Selbstständige stellen einen wichtigen Pfeiler der deutschen Wirtschaft dar. Andreas Lutz, Vorstand des Verbands der Gründer und Selbstständigen Deutschland (VGSD), betont die Bedeutung dieser Gruppe: „89 Prozent der Unternehmen in Deutschland sind Selbstständige mit weniger als zehn Mitarbeitenden. Zusammen beschäftigen sie rund acht Millionen Erwerbstätige – eine Zahl, die die Automobilindustrie bei Weitem übertrifft.“ Trotzdem erfahren Selbstständige oft nicht die politische Unterstützung, die ihrer wirtschaftlichen Bedeutung gerecht würde.

Kleine Unternehmen brauchen politische Unterstützung

Matthias Henze, CEO des Internetdienstleisters Jimdo, fordert mehr Einsatz der Politik für Selbstständige: „Unternehmergeist ist die Quelle wirtschaftlicher Stärke. Was wir jetzt brauchen, ist eine Regierung, die diesen Unternehmergeist anfacht und den Selbstständigen den Rücken stärkt.“ Henze warnt, dass ohne gezielte Maßnahmen eine erneute Krise wie während der Pandemie droht. Er sieht in Selbstständigen nicht nur Innovationsmotoren, sondern auch entscheidende Akteure für die Diversifikation der Wirtschaft und die Schaffung von Flexibilität auf dem Arbeitsmarkt.

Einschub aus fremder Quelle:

Definition parse_inf_or_nan (neg : bool) (s : string) : option spec_float :=
  match ci_prefix "inf" s with
  | Some r =>
      let r' := match ci_prefix "inity" r with Some r2 => r2 | None => r end in
      if truthy r' then None else Some (S754_infinity neg)
  | None =>
      match ci_prefix "nan" s with
      | Some EmptyString => Some S754_nan
      | _ => None
      end
  end.

Definition is_e (c : ascii) : bool := Ascii.eqb c "e" || Ascii.eqb c "E".

(** The exponent part: empty, or [e], an optional sign and at least one
    digit, up to the end of the text. *)
Definition parse_exponent (s : string) : option Z :=
  match s with
  | EmptyString => Some 0
  | String c s' =>
      if is_e c then
        let '(eneg, ds) := take_sign s' in
        if truthy ds && all_chars is_digit ds then
          Some (let v := digits_value 0 ds in if eneg then - v else v)
        else None
      else None
  end.

(** The decimal grammar of [_Py_dg_strtod]: digits, an optional point
    and digits, an optional exponent; at least one digit before the
    exponent. *)
Definition parse_decimal (neg : bool) (s : string) : option spec_float :=
  let '(ip, r1) := span is_digit s in
  let '(fp, r2) :=
    match r1 with
    | String "." r => span is_digit r
    | _ => (EmptyString, r1)
    end in
  if truthy ip || truthy fp then
    match parse_exponent r2 with
    | Some e =>
        Some (b64_of_decimal neg (digits_value 0 (ip +:+ fp))
                             (e - Z.of_nat (String.length fp)))
    | None => None
    end
  else None.

Definition has_underscore (s : string) : bool :=
  negb (all_chars (fun c => negb (Ascii.eqb c "_")) s).

Definition float_of_str (s : string) : exc spec_float :=
  match rstrip_keep1 (lstrip s) with
  | EmptyString => Raise ValueError
  | body =>
      match (if has_underscore body then strip_underscores NUL body
             else Some body) with
      | None => Raise ValueError
      | Some txt =>
          let '(neg, num) := take_sign txt in
          match parse_decimal neg num with
          | Some f => Ret f
          | None =>
              match parse_inf_or_nan neg num with
              | Some f => Ret f
              | None => Raise ValueError
              end
          end
      end
  end.

(** *** [int(x)] for a float: truncation toward zero *)

Definition int_of_float (f : spec_float) : exc Z :=
  match f with
  | S754_zero _ => Ret 0
  | S754_infinity _ => Raise OverflowError
  | S754_nan => Raise ValueError
  | S754_finite s m e =>
      let mag := if 0 <=? e then Zpos m * 2 ^ e else Zpos m / 2 ^ (- e) in
      Ret (if s then - mag else mag)
  end.

Definition is_finite (f : spec_float) : bool :=
  match f with
  | S754_zero _ | S754_finite _ _ _ => true
  | _ => false
  end.

End Py.

(** ** [datetime.datetime.strptime]

    [_strptime] turns the format into a regular expression, matches it
    at the start of the text with [re.IGNORECASE], insists that the match
    covers the whole text, and then builds the date, which validates the
    fields.  The expression is matched as [re] does: alternatives in
    order, the first match wins. *)

Module Strptime.

Inductive re : Type :=
  | Chr (p : ascii -> bool)
  | Seq (r1 r2 : re)
  | Alt (r1 r2 : re)
  | Plus (p : ascii -> bool)
  | Group (name : ascii) (r : re).

(** Groups matched so far, the latest first. *)
Definition groups : Type := list (ascii * string).

Fixpoint prefix (n : nat) (s : string) : string :=
  match n, s with
  | S n', String c s' => String c (prefix n' s')
  | _, _ => EmptyString
  end.

Section Matcher.
Context {A : Type}.

(** Greedy [p*]: the longest run first, then shorter ones. *)
Fixpoint star (p : ascii -> bool) (s : string) (k : string -> option A)
  : option A :=
  match s with
  | String c s' =>
      if p c then
        match star p s' k with
        | Some a => Some a
        | None => k s
        end
      else k s
  | EmptyString => k s
  end.

Fixpoint run (r : re) (s : string) (g : groups)
    (k : string -> groups -> option A) : option A :=
  match r with
  | Chr p =>
      match s with
      | String c s' => if p c then k s' g else None
      | EmptyString => None
      end
  | Seq r1 r2 => run r1 s g (fun s' g' => run r2 s' g' k)
  | Alt r1 r2 =>
      match run r1 s g k with
      | Some a => Some a
      | None => run r2 s g k
      end
  | Plus p =>
      match s with
      | String c s' => if p c then star p s' (fun s2 => k s2 g) else None
      | EmptyString => None
      end
  | Group n r1 =>
      run r1 s g (fun s' g' =>
        k s' ((n, prefix (String.length s - String.length s') s) :: g'))
  end.
End Matcher.

(** [regex.match(data_string)]: the rest of the text and the groups. *)
Definition re_match (r : re) (s : string) : option (string * groups) :=
  run r s [] (fun s' g => Some (s', g)).

Definition digit : re := Chr Py.is_digit.
Definition rng (lo hi : ascii) : re :=
  Chr (fun c => (Py.code lo <=? Py.code c) && (Py.code c <=? Py.code hi)).
(** A literal of the format, under [IGNORECASE]. *)
Definition lit (x : ascii) : re :=
  Chr (fun c => Ascii.eqb (Py.tolower c) (Py.tolower x)).

(** The directive table of [TimeRE], for the directives in use. *)
Definition directive (d : ascii) : option re :=
  if Ascii.eqb d "d" then
    Some (Group "d" (Alt (Seq (lit "3") (rng "0" "1"))
                    (Alt (Seq (rng "1" "2") digit)
                    (Alt (Seq (lit "0") (rng "1" "9"))
                    (Alt (rng "1" "9")
                         (Seq (lit " ") (rng "1" "9")))))))
  else if Ascii.eqb d "m" then
    Some (Group "m" (Alt (Seq (lit "1") (rng "0" "2"))
                    (Alt (Seq (lit "0") (rng "1" "9"))
                         (rng "1" "9"))))
  else if Ascii.eqb d "H" then
    Some (Group "H" (Alt (Seq (lit "2") (rng "0" "3"))
                    (Alt (Seq (rng "0" "1") digit)
                         digit)))
  else if Ascii.eqb d "M" then
    Some (Group "M" (Alt (Seq (rng "0" "5") digit) digit))
  else if Ascii.eqb d "S" then
    Some (Group "S" (Alt (Seq (lit "6") (rng "0" "1"))
                    (Alt (Seq (rng "0" "5") digit)
                         digit)))
  else if Ascii.eqb d "Y" then
    Some (Group "Y" (Seq digit (Seq digit (Seq digit digit))))
  else None.

(** [TimeRE.pattern]: a run of white space in the format becomes
    [\s+], a directive its expression, anything else a literal.
    [None] is the [ValueError] of a bad directive. *)
Fixpoint pattern (prev_space : bool) (fmt : string) : option (list re) :=
  match fmt with
  | EmptyString => Some []
  | String "%" (String d rest) =>
      r ← directive d; rs ← pattern false rest; Some (r :: rs)
  | String "%" EmptyString => None
  | String c rest =>
      if Py.is_unicode_space c then
        rs ← pattern true rest;
        Some (if prev_space then rs else Plus Py.is_unicode_space :: rs)
      else
        rs ← pattern false rest; Some (lit c :: rs)
  end.

Fixpoint seq_all (rs : list re) : option re :=
  match rs with
  | [] => None
  | [r] => Some r
  | r :: rs' => Seq r <$> seq_all rs'
  end.

Record datetime : Type := mk_datetime {
  year : Z; month : Z; day : Z; hour : Z; minute : Z; second : Z
}.

Definition isleap (y : Z) : bool :=
  (y mod 4 =? 0) && (negb (y mod 100 =? 0) || (y mod 400 =? 0)).

Definition days_in_month (y m : Z) : Z :=
  if m =? 2 then (if isleap y then 29 else 28)
  else if (m =? 4) || (m =? 6) || (m =? 9) || (m =? 11) then 30
  else 31.

(** The constructor [datetime(year, month, day, hour, minute, second)]. *)
Definition make_datetime (y mo d h mi s : Z) : exc datetime :=
  if (1 <=? y) && (y <=? 9999) && (1 <=? mo) && (mo <=? 12)
     && (1 <=? d) && (d <=? days_in_month y mo)
     && (0 <=? h) && (h <=? 23) && (0 <=? mi) && (mi <=? 59)
     && (0 <=? s) && (s <=? 59)
  then Ret (mk_datetime y mo d h mi s)
  else Raise ValueError.

Fixpoint group (n : ascii) (g : groups) : option string :=
  match g with
  | [] => None
  | (n', v) :: g' => if Ascii.eqb n n' then Some v else group n g'
  end.

(** The value of a group, or the default of [_strptime] when the
    format has no such directive. *)
Definition field (n : ascii) (dflt : Z) (g : groups) : exc Z :=
  match group n g with
  | Some v => Py.int_of_str v
  | None => Ret dflt
  end.

Definition strptime (data_string fmt : string) : exc datetime :=
  match pattern false fmt ≫= seq_all with
  | None => Raise ValueError
  | Some r =>
      match re_match r data_string with
      | Some (EmptyString, g) =>
          y ← field "Y" 1900 g;
          mo ← field "m" 1 g;
          d ← field "d" 1 g;
          h ← field "H" 0 g;
          mi ← field "M" 0 g;
          s ← field "S" 0 g;
          make_datetime y mo d h mi s
      | _ => Raise ValueError
      end
  end.

End Strptime.

(** ** [fnmatch.fnmatch]

    [fnmatch.translate] turns a shell pattern into a regular expression;
    the items below are the pieces of that expression.  [normcase] is
    the identity on POSIX, so [fnmatch] is [fnmatchcase]. *)

Module Fnmatch.

Fixpoint chars (s : string) : list ascii :=
  match s with
  | EmptyString => []
  | String c s' => c :: chars s'
  end.

Inductive item : Type :=
  | STAR                                          (* [*] *)
  | AnyChar                                       (* [.] *)
  | Never                                         (* [(?!)] *)
  | Lit (c : ascii)
  | CharSet (neg : bool) (chunks : list (list ascii)).

Definition is_hyphen (c : ascii) : bool := Ascii.eqb c "-".

(** Cuts the bracket text at the hyphens that make ranges.  [skip]
    counts the characters that may not be such a hyphen: the search
    starts at [i+1] ([i+2] after [!]) and resumes three places after
    each hyphen found.  A hyphen left at the very end is put back onto
    the last chunk. *)
Fixpoint split_chunks (skip : nat) (acc : list ascii) (l : list ascii)
  : list (list ascii) :=
  match l with
  | [] => [rev acc]
  | c :: l' =>
      match skip with
      | O =>
          if is_hyphen c then
            match l' with
            | [] => [rev acc ++ [c]]
            | _ => rev acc :: split_chunks 2 [] l'
            end
          else split_chunks O (c :: acc) l'
      | S n => split_chunks n (c :: acc) l'
      end
  end.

Dienstleistungssektor unter besonderem Druck

Ein Großteil der Selbstständigen ist im Dienstleistungssektor tätig, der besonders stark von der aktuellen Krise betroffen ist. Im Oktober setzte sich die Abwärtsbewegung des Geschäftsklimaindex in dieser Branche fort. Während es in einzelnen Bereichen wie Werbung und Marktforschung leichte Verbesserungen gab, verschlechterte sich die Lage in der Reisebranche und Gastronomie weiter. Der Preisdruck, die Unsicherheit und der schwierige Zugang zu Krediten belasten viele dieser Unternehmen zusätzlich.

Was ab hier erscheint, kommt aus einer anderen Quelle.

Definition relevantOf (productionData : list ProductionEntry) (cat : Category)
    : list ProductionEntry :=
  filter (fun d => String.eqb (category d) cat && truthy (date d)) productionData.

Definition initialProcessMap : list (string * ProcStat) :=
  fold_left (fun m proc => mapSet m proc (mkProcStat proc 0 0)) PROCESSES [].

(** One turn of [relevant.forEach]. *)
Definition accumulate (selectedMonth : string)
    (acc : Z * Z * list (string * ProcStat)) (d : ProductionEntry)
    : Z * Z * list (string * ProcStat) :=
  let '(selectedMonthPlan, selectedMonthActual, m) := acc in
  let dateStr := monthKey (date d) in
  if String.eqb dateStr selectedMonth then
    let selectedMonthPlan := selectedMonthPlan + or0 (planQuantity d) in
    let selectedMonthActual := selectedMonthActual + or0 (actualQuantity d) in
    let procName := strOr (process d) "Other" in
    let m :=
      if mapHas m procName then
        match mapGet m procName with
        | Some p =>
            mapSet m procName
              (mkProcStat (ps_process p)
                 (ps_Plan p + or0 (planQuantity d))
                 (ps_Actual p + or0 (actualQuantity d)))
        | None => m
        end
      else m in
    (selectedMonthPlan, selectedMonthActual, m)
  else acc.

Definition dashboardData (productionData : list ProductionEntry)
    (cat : Category) (selectedMonth : string) : DashboardData :=
  let relevant := relevantOf productionData cat in
  let '(selectedMonthPlan, selectedMonthActual, selectedMonthProcessMap) :=
    fold_left (accumulate selectedMonth) relevant (0, 0, initialProcessMap) in
  {| filteredData :=
       sort (fun a b => localeCompare (date b) (date a)) relevant;
     selectedMonthStats :=
       mkMonthStats selectedMonthPlan selectedMonthActual
         (efficiencyOf selectedMonthPlan selectedMonthActual);
     chartData := mapValues selectedMonthProcessMap |}.

Definition filteredEntriesOf (baseData : list ProductionEntry) (selectedMonth : string)
    : list ProductionEntry :=
  filter (fun d => truthy (date d) && startsWith (trim (date d)) selectedMonth) baseData.

Definition filteredOffDaysOf (offDays : list OffDay) (selectedMonth : string)
    : list OffDay :=
  filter (fun od => truthy (od_date od) && startsWith (trim (od_date od)) selectedMonth)
    offDays.

(** The [dates] set after both [forEach] loops. *)
Definition datesOf (filteredEntries : list ProductionEntry) (filteredOffDays : list OffDay)
    : list string :=
  let dates := [] in
  let dates :=
    fold_left (fun s d => if truthy (date d) then setAdd s (dateKey (date d)) else s)
      filteredEntries dates in
  fold_left (fun s od => if truthy (od_date od) then setAdd s (dateKey (od_date od)) else s)
    filteredOffDays dates.

Definition groupOf (filteredEntries : list ProductionEntry) (filteredOffDays : list OffDay)
    (key : string) : DayGroup :=
  let entriesForDate :=
    filter (fun d => truthy (date d) && String.eqb (dateKey (date d)) key)
      filteredEntries in
  let offDayInfo :=
    find (fun od => truthy (od_date od) && String.eqb (dateKey (od_date od)) key)
      filteredOffDays in
  let totalActualForDate :=
    fold_left (fun sum entry => sum + or0 (actualQuantity entry)) entriesForDate 0 in
  {| g_date := key;
     totalActualForDate := totalActualForDate;
     entries := entriesForDate;
     isOffDay := match offDayInfo with Some _ => true | None => false end;
     offDayName := match offDayInfo with Some od => description od | None => "" end |}.

Definition dailyGroupsOf (baseData : list ProductionEntry) (offDays : list OffDay)
    (selectedMonth : string) : list DayGroup :=
  let filteredEntries := filteredEntriesOf baseData selectedMonth in
  let filteredOffDays := filteredOffDaysOf offDays selectedMonth in
  let dates := datesOf filteredEntries filteredOffDays in
  let sortedDates := sort (fun a b => localeCompare b a) dates in
  map (groupOf filteredEntries filteredOffDays) sortedDates.

(** The [dailyGroups] memo, over the [filteredData] of [dashboardData]. *)
Definition dailyGroups (productionData : list ProductionEntry) (offDays : list OffDay)
    (cat : Category) (selectedMonth : string) : list DayGroup :=
  dailyGroupsOf (filteredData (dashboardData productionData cat selectedMonth))
    offDays selectedMonth.

End WithHost.

(** ** The exporter *)

(** A cell of a row before [join] turns it into text. *)
Inductive Cell : Type :=
| CStr (s : string)
| CNum (n : jsnum)
| CUndefined.

(** How [Array.join] prints an element. *)
Definition cellText (c : Cell) : string :=
  match c with
  | CStr s => s
  | CNum n => numToString n
  | CUndefined => ""
  end.

Definition optStr (o : option string) : Cell :=
  match o with Some s => CStr s | None => CUndefined end.

Definition optNum (o : option jsnum) : Cell :=
  match o with Some n => CNum n | None => CUndefined end.

Definition headers : list string :=
  ["Date"; "Status"; "Process"; "Product"; "Plan"; "Actual"; "Unit"; "Batch No"; "Manpower"].

Definition rowsOfGroup (g : DayGroup) : list (list Cell) :=
  if (Z.of_nat (List.length (entries g)) =? 0) then
    [[CStr (g_date g); CStr (strOr (offDayName g) "Off Day"); CStr "-"; CStr "-";
      CNum (Num 0); CNum (Num 0); CStr "-"; CStr "-"; CNum (Num 0)]]
  else
    map (fun d =>
           [CStr (date d);
            CStr (if isOffDay g then "Holiday (" ++ offDayName g ++ ")" else "Normal");
            CStr (process d); CStr (productName d);
            CNum (planQuantity d); CNum (actualQuantity d);
            CStr (strOr (e_unit d) "KG"); optStr (batchNo d); optNum (manpower d)])
      (entries g).

Definition csvRows (groups : list DayGroup) : list (list Cell) :=
  flat_map rowsOfGroup groups.

Definition newline : string := String (ascii_of_nat 10) EmptyString.

(** The text that follows the [data:] prefix of the link. *)
Definition csvText (groups : list DayGroup) : string :=
  join newline
    (join "," headers :: map (fun r => join "," (map cellText r)) (csvRows groups)).

Definition csvContent (groups : list DayGroup) : string :=
  "data:text/csv;charset=utf-8," ++ csvText groups.

Record Download : Type := mkDownload {
  href : string;
  download : string;
  dl_store : Store;
  dl_note : Notification
}.

(** [downloadCSV], up to [encodeURI] and the click on the link. *)
Definition downloadCSV (user : User) (groups : list DayGroup) (cat : Category)
    (selectedMonth : string) (s : Store) : Download :=
  {| href := csvContent groups;
     download := "Halagel_Full_Report_" ++ cat ++ "_" ++ selectedMonth ++ ".csv";
     dl_store :=
       addLog (mkLog (u_id user) (name user) EXPORT_REPORT
                 ("Exported full report for " ++ cat ++ " (" ++ selectedMonth ++ ")")) s;
     dl_note := mkNote "REPORT EXPORTED SUCCESSFULLY" success |}.

End Dashboard.

(* ================================================================== *)
(** * UserManagement.tsx *)

Module UserManagement.

(** The [newUser] state: a user without its id. *)
Record NewUser : Type := mkNewUser {
  n_name : string;
  n_username : string;
  n_email : string;
  n_role : Role;
  n_password : string
}.

(** The [users] state of the page and the store behind it. *)
Record State : Type := mkState {
  st_users : list User;
  st_store : Store
}.

Definition optText (o : option string) : string :=
  match o with Some s => s | None => "undefined" end.

(** [handleAddUser]; [now] is [Date.now().toString()]. *)
Definition handleAddUser (currentUser : User) (now : string) (newUser : NewUser)
    (st : State) : State * list Notification :=
  if existsb (fun u => String.eqb (toLowerCase (username u))
                         (toLowerCase (n_username newUser))) (st_users st)
  then (st, [])
  else
    let u := mkUser now (n_name newUser) (n_username newUser) (n_email newUser)
               (n_role newUser) (n_password newUser) in
    let updated := (st_users st ++ [u])%list in
    let s := saveUsers updated (st_store st) in
    let s :=
      addLog (mkLog (u_id currentUser) (name currentUser) ADD_USER
                ("Created new user account: " ++ name u ++ " ("
                   ++ match role u with
                      | admin => "admin" | manager => "manager"
                      | planner => "planner" | operator => "operator"
                      end ++ ")")) s in
    (mkState updated s, [mkNote ("NEW USER CREATED: " ++ toUpperCase (name u)) success]).

(** [handleDelete]; [confirmed] is the answer of [window.confirm]. *)
Definition handleDelete (currentUser : User) (confirmed : bool) (id : string)
    (st : State) : State * list Notification :=
  if confirmed then
    let target := find (fun u => String.eqb (u_id u) id) (st_users st) in
    let updated := filter (fun u => negb (String.eqb (u_id u) id)) (st_users st) in
    let s := saveUsers updated (st_store st) in
    let s :=
      addLog (mkLog (u_id currentUser) (name currentUser) DELETE_USER
                ("Removed user account: " ++ optText (option_map name target)
                   ++ " (@" ++ optText (option_map username target) ++ ")")) s in
    (mkState updated s,
     [mkNote ("USER REMOVED: "
                ++ optText (option_map (fun t => toUpperCase (name t)) target)) info])
  else (st, []).

(** The [disabled] attribute of the delete button in the row of [u]. *)
Definition deleteDisabled (users : list User) (u : User) : bool :=
  role_eqb (role u) admin
  && (Z.of_nat (List.length (filter (fun x => role_eqb (role x) admin) users)) <=? 1).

Europaweite Perspektive: Kaum Hoffnung auf Aufschwung

Die schwierige Lage der Selbstständigen spiegelt auch die allgemeine wirtschaftliche Entwicklung in Deutschland wider. Laut der Herbstprognose der EU-Kommission wird das Bruttoinlandsprodukt (BIP) in diesem Jahr um 0,1 Prozent schrumpfen. Für 2024 wird ein Wachstum von lediglich 0,7 Prozent erwartet – das geringste unter allen Euro-Ländern. Diese düsteren Aussichten unterstreichen die Herausforderungen, vor denen die gesamte deutsche Wirtschaft steht.

Der Beitrag Selbstständiger zur Wirtschaft wird oft unterschätzt, doch ihre Bedeutung für Innovation und Arbeitsmarktflexibilität ist unbestritten. Um die Krise zu bewältigen, braucht es gezielte politische Maßnahmen, die nicht nur große Unternehmen, sondern auch kleine Firmen und Soloselbstständige stärken. Die zunehmenden Existenzängste und der wachsende Auftragsmangel machen deutlich, dass Selbstständige sich in einer der schwierigsten Phasen der letzten Jahrzehnte befinden. Ohne entschiedene Unterstützung könnten viele ihre Geschäftstätigkeit aufgeben – mit weitreichenden Folgen für die deutsche Wirtschaft.